The boy nodded. “I’d like to try. Hel is really excited about it. She wants to meet all the other children soon.”
“Then I hope she shall. But maybe you and Neime had better go and see where Jozin ran off to. You know where to find me if you have to.”
“Uh huh. Neime?”
Neime took his hand again. “Yes, we should go. Wepizi...are things all right here? You shouldn’t have lost your post.”
“Everything is just fine,” he said firmly. He’d spied young Benonti making his way back to him, carrying a canteen of water, and didn’t want this discussion to rouse the soldier’s curiosity. “You better go. I’ll speak to the tezrei.”
“Tovoi, you mean. You’re tezrei,” Neime said stubbornly.
“Not right now, I’m not. I’m glad you came by, Neime. It’s good to see you.”

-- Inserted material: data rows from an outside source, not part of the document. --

(* ===== verification/NvdSync.v ===== *)
(** * NvdSync: feeds/nvd.py (fetching) and scheduler.py, [_run_nvd_incremental_sync]

    A page of the NVD API with its retries and its queue slots, the pages of a query, the window
    that the watermark asks for, and what the job stores of it.  NVD is a parameter: the
    responses to a page's requests, or the page it gives at an index.  Times are
    microseconds of UTC.  The alerts and the external enrichment around the transaction are
    not modelled. *)

From Stdlib Require Import QArith Sorted.
From S2P Require Import Prelude PyStr PyVal Dates DateText Float64.
From S2P Require Pacing ApiQueue.
From S2P Require Import CveRow Campaigns NvdParse CveRecord CveStore.
Open Scope string_scope.
Open Scope Z_scope.

Definition RESULTS_PER_PAGE : Z := 2000.

(** ** One page *)

Definition _is_valid_api_key (key : option string) : bool :=
  match key with
  | Some k => nonempty k && (32 <=? String.length (strip k))%nat && negb (str_in "placeholder" (lower (strip k))) && negb (startswith (strip k) "your_")
  | None => false
  end.
(** The [apiKey] header, if one is sent. *)
Definition _nvd_request_headers (api_key : option string) (key_rejected : bool) : option string :=
  if _is_valid_api_key api_key && negb key_rejected then option_map strip api_key else None.

Record page := mkPage { totalResults : Z; vulnerabilities : list nvd_cve }.
(** The response to one request: a status with what it carries, or no response. *)
Inductive response := Status (code : Z) (body : page) | NoResponse.
(** What the coroutine of a page does, in order. *)
(** [Pause]: the rate limit headers of a 429 are applied; [Success] and [Failure]: what the source registry is told. *)
Inductive effect := Await | Get (key : option string) | Pause | Failure | Success | Release.

(** The loop of one call, the nested call inside the slot of the outer one; [None]: still waiting for a response. *)
Fixpoint _fetch_page (api_key : option string) (key_rejected : bool) (l : list response) : list effect * option (res page) :=
  let header := _nvd_request_headers api_key key_rejected in
  match l with
  | [] => ([Await; Get header], None)
  | r :: rest =>
      let '(tail, result) :=
        match r with
        | NoResponse => ([Failure; Release], Some (Raise HTTPError))
        | Status code body =>
            if code =? 429 then let '(t, x) := _fetch_page api_key key_rejected rest in (Pause :: Release :: t, x)
            else if (code =? 404) && is_some header then
              let '(t, x) := _fetch_page api_key true rest in
              (t ++ match x with Some (Raise _) => [Failure; Release] | Some (Ok _) => [Release] | None => [] end, x)%list
            else if (200 <=? code) && (code <=? 299) then ([Success; Release], Some (Ok body))
            else ([Failure; Release], Some (Raise HTTPStatusError))
        end in
      (Await :: Get header :: tail, result)
  end.

(** The slots held along a run of effects, and whether one is awaited while one is held. *)
Fixpoint waits_on_itself (held : Z) (l : list effect) : bool :=
  match l with
  | [] => false
  | Await :: t => (0 <? held) || waits_on_itself (held + 1) t
  | Release :: t => waits_on_itself (held - 1) t
  | _ :: t => waits_on_itself held t
  end.
Fixpoint held_after (held : Z) (l : list effect) : Z :=
  match l with [] => held | Await :: t => held_after (held + 1) t | Release :: t => held_after (held - 1) t | _ :: t => held_after held t end.

(** ** The pages of a query *)

Inductive query := ByModified (mod_start mod_end : string) | ByPublished (pub_start pub_end : string).

Definition _format_nvd_datetime (us : Z) : string := date_text (us / DAY_US) +:+ "T" +:+ clock_text (us mod DAY_US) +:+ ".000Z".
Definition _parse_nvd_datetime (value : string) : option Z :=
  let text := strip value in
  if negb (nonempty text) then None else option_map utc_us (fromisoformat (if endswith text "Z" then replace_Z text else text)).

Section sync.
Variable set_order : gset string -> list string.
Variable json_list : list string -> string.
Variable json_matches : list cpe_match -> string.
Variable json_urls : string -> option (list string).
Variable env : string -> option string.
(** The page NVD gives for a query at an index. *)
Variable nvd : query -> Z -> res page.

(** The items of a page and the identifiers of the rejected ones, added to those before. *)
Definition _consume_page (acc : list item * list string) (l : list nvd_cve) : list item * list string :=
  fold_left (fun acc c => let '(cves, rejected) := acc in
    match _nvd_rejected_cve_id c with
    | Some i => (cves, rejected ++ [i])%list
    | None => match _parse_cve_item set_order c with Some i => (cves ++ [i], rejected)%list | None => (cves, rejected) end
    end) l acc.

(** The indexes after the first page's. *)
Definition start_indexes (total_results : Z) : list Z :=
  map (fun k => RESULTS_PER_PAGE * (Z.of_nat k + 1)) (seq 0 (Z.to_nat ((total_results - 1) / RESULTS_PER_PAGE))).
Fixpoint more_pages (q : query) (starts : list Z) (acc : list item * list string) : res (list item * list string) :=
  match starts with
  | [] => Ok acc
  | s :: rest =>
      let! p := nvd q s in
      match vulnerabilities p with [] => Ok acc | l => more_pages q rest (_consume_page acc l) end
  end.
Definition _fetch_cves_paginated (q : query) : res (list item * list string) :=
  let! first_page := nvd q 0 in
  more_pages q (start_indexes (totalResults first_page)) (_consume_page ([], []) (vulnerabilities first_page)).

Definition fetch_cves_by_last_modified (mod_start mod_end : Z) : res (list item * list string) :=
  _fetch_cves_paginated (ByModified (_format_nvd_datetime mod_start) (_format_nvd_datetime mod_end)).
Definition fetch_recent_cves (now days_back : Z) : res (list item * list string) :=
  _fetch_cves_paginated (ByPublished (_format_nvd_datetime (now - days_back * DAY_US)) (_format_nvd_datetime now)).

Definition MINUTE_US : Z := 60000000.
(** The start of the window of a watermark. *)
Definition window_start (now watermark overlap_minutes : Z) : Z :=
  let mod_start := watermark - overlap_minutes * MINUTE_US in if 120 * DAY_US <? now - mod_start then now - 120 * DAY_US else mod_start.

Definition fetch_nvd_cve_updates (now : Z) (watermark : option string) (days_back overlap_minutes : Z) : res (list item * string * bool * list string) :=
  let mod_end_iso := _format_nvd_datetime now in
  match (match watermark with Some w => if nonempty w then _parse_nvd_datetime w else None | None => None end) with
  | Some w => let! r := fetch_cves_by_last_modified (window_start now w overlap_minutes) now in Ok (fst r, mod_end_iso, true, snd r)
  | None => let! r := fetch_recent_cves now days_back in Ok (fst r, mod_end_iso, false, snd r)
  end.

(** ** db/sync_state.py *)

Definition NVD_SYNC_WATERMARK_KEY : string := "nvd_last_mod_end".
Record site := mkSite { site_tables : tables; sync_state : gmap string string }.
Definition get_nvd_sync_watermark (s : site) : option string := sync_state s !! NVD_SYNC_WATERMARK_KEY.
Definition set_nvd_sync_watermark (value : string) (s : site) : site := mkSite (site_tables s) (<[NVD_SYNC_WATERMARK_KEY := value]> (sync_state s)).

(** [SELECT MAX(modified) … WHERE modified IS NOT NULL AND modified != ''] *)
Definition later (a b : string) : string := if String.ltb a b then b else a.
Definition latest_modified (m : gmap string row) : string := map_fold (fun _ r acc => later acc (text_or (s_modified (says r)))) "" m.
Definition seed_nvd_watermark_from_cves (s : site) : option string * site :=
  let latest := latest_modified (cves (site_tables s)) in if nonempty latest then (Some latest, set_nvd_sync_watermark latest s) else (None, s).
Definition resolve_nvd_watermark (s : site) : option string * site :=
  match get_nvd_sync_watermark s with
  | Some w => if nonempty w then (Some w, s) else if Z.of_nat (size (cves (site_tables s))) <? 10 then (None, s) else seed_nvd_watermark_from_cves s
  | None => if Z.of_nat (size (cves (site_tables s))) <? 10 then (None, s) else seed_nvd_watermark_from_cves s
  end.

(** ** The job *)

Definition env_int (name default : string) : res Z := int_of_str (Pacing.env_get env name default).
(** [cves.sort(key=…)] *)
Definition earlier (a b : item) : bool := String.ltb (i_modified a) (i_modified b).
Definition sort_items (l : list item) : list item := sort_on earlier l.

(** The items that are kept and the next watermark. *)
Definition capped_items (max_cves : Z) (mod_end_iso : string) (cves : list item) : list item * string :=
  let cves := sort_items cves in
  if max_cves <? Z.of_nat (length cves) then
    let kept := slice_to max_cves cves in
    (kept, match last kept with Some c => if nonempty (i_modified c) then i_modified c else mod_end_iso | None => mod_end_iso end)
  else (cves, mod_end_iso).

(** The transaction: an exception leaves nothing of it. *)
Definition store_updates (stamp : string) (kept : list item) (rejected_ids : list string) (new_watermark : string) (s : site) : res site :=
  let t := fst (purge_legacy_rejected_cves (site_tables s)) in
  let t := fst (delete_cves_by_ids rejected_ids t) in
  let t := upsert_cves json_list json_matches stamp kept t in
  let s := set_nvd_sync_watermark new_watermark (mkSite t (sync_state s)) in
  let updated_ids := map (fun c => upper (i_cve_id c)) (List.filter (fun c => nonempty (i_cve_id c)) kept) in
  match updated_ids with
  | [] => Ok s
  | _ =>
      let t := fst (strip_auto_generated_summaries (Some updated_ids) (site_tables s)) in
      let! t := backfill_display_fields set_order json_urls (Some updated_ids) t in
      let! t := backfill_has_poc set_order json_urls stamp (Some updated_ids) (fst t) in
      Ok (mkSite (fst t) (sync_state s))
  end.

(** The site after the job, and whether the job succeeded. *)
Definition _run_nvd_incremental_sync (now : Z) (stamp : string) (s : site) : site * res unit :=
  match (let! a := env_int "MAX_CVES_PER_FETCH" "2000" in let! b := env_int "NVD_DAYS_BACK" "14" in let! c := env_int "NVD_SYNC_OVERLAP_MINUTES" "15" in Ok (a, b, c)) with
  | Raise e => (s, Raise e)
  | Ok (max_cves, days_back, overlap_minutes) =>
      let '(watermark, seeded) := resolve_nvd_watermark s in
      let s := if is_some (get_nvd_sync_watermark s) then s else seeded in
      match (let! r := fetch_nvd_cve_updates now watermark days_back overlap_minutes in
             let '(cves, mod_end_iso, _, rejected_ids) := r in
             let '(kept, new_watermark) := capped_items max_cves mod_end_iso cves in
             store_updates stamp kept rejected_ids new_watermark s) with
      | Ok s' => (s', Ok tt)
      | Raise e => (s, Raise e)
      end
  end.
End sync.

“And you. Thank you. Now, Giwade, let’s find that grumpy old Jozin, shall we?”
Benonti had hung back politely, but now approached as Neime and Giwade walked off. He offered the water bottle to Wepizi, who took a swig gratefully. His throat was a dust pit.
“Everything all right, sir?” Benonti asked, accepting the bottle and taking a drink himself.
“Pretty much. But I need to find the tezrei. Can you hold things down here for a bit?”
“Yes, sir. He’s at the main barracks again—he came back from the camp an hour ago.”
“Thank you. I’ll try not to leave you for too long.”
The soldier dismissed his apology. “I should get someone else to do it—it’s a waste of an officer’s time.”
Wepizi ignored the legal niceties. Benonti was one of his men from Tsikiugui and would always consider him an officer, whatever Juimei said or did. “We all have to pitch in. But I might have to send someone to help anyway, as I should really inspect those foundations before they start the new wall.”